- _DATA LISTING_
* * *
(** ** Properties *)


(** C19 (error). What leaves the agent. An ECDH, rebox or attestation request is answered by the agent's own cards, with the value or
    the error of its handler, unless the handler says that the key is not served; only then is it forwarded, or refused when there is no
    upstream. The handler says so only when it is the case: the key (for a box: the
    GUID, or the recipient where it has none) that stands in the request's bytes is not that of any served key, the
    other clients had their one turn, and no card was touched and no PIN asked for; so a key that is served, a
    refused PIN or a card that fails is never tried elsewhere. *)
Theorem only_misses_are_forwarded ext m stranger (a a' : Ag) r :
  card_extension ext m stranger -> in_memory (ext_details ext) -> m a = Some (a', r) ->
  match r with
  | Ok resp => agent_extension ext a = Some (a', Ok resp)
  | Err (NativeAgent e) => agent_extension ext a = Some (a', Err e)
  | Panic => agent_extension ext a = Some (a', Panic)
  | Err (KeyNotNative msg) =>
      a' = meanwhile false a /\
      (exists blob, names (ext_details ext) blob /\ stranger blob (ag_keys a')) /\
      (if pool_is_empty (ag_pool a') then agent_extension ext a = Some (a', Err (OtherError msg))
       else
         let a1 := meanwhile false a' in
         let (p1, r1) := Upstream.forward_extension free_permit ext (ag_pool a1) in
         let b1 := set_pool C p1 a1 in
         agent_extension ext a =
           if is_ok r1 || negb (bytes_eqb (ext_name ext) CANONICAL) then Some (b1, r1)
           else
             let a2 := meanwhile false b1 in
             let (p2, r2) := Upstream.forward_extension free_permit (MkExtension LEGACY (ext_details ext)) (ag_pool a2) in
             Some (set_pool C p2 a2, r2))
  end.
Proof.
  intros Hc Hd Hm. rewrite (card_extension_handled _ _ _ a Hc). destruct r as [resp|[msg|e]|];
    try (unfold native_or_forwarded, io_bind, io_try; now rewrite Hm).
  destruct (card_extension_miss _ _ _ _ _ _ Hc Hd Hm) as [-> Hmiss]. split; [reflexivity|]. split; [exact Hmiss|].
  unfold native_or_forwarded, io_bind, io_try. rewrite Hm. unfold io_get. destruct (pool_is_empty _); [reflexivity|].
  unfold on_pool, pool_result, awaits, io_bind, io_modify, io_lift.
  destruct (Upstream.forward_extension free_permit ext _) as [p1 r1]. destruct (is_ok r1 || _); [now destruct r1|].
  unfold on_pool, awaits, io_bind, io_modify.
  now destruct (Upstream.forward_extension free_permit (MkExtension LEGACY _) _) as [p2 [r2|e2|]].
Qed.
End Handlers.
* * *
- _INSTRUCTIONS TO FOLLOW_
For each line in the data above that contains the string "MkExtension", extract the line.

- _EXPECTED ANSWER_
             let (p2, r2) := Upstream.forward_extension free_permit (MkExtension LEGACY (ext_details ext)) (ag_pool a2) in
  now destruct (Upstream.forward_extension free_permit (MkExtension LEGACY _) _) as [p2 [r2|e2|]].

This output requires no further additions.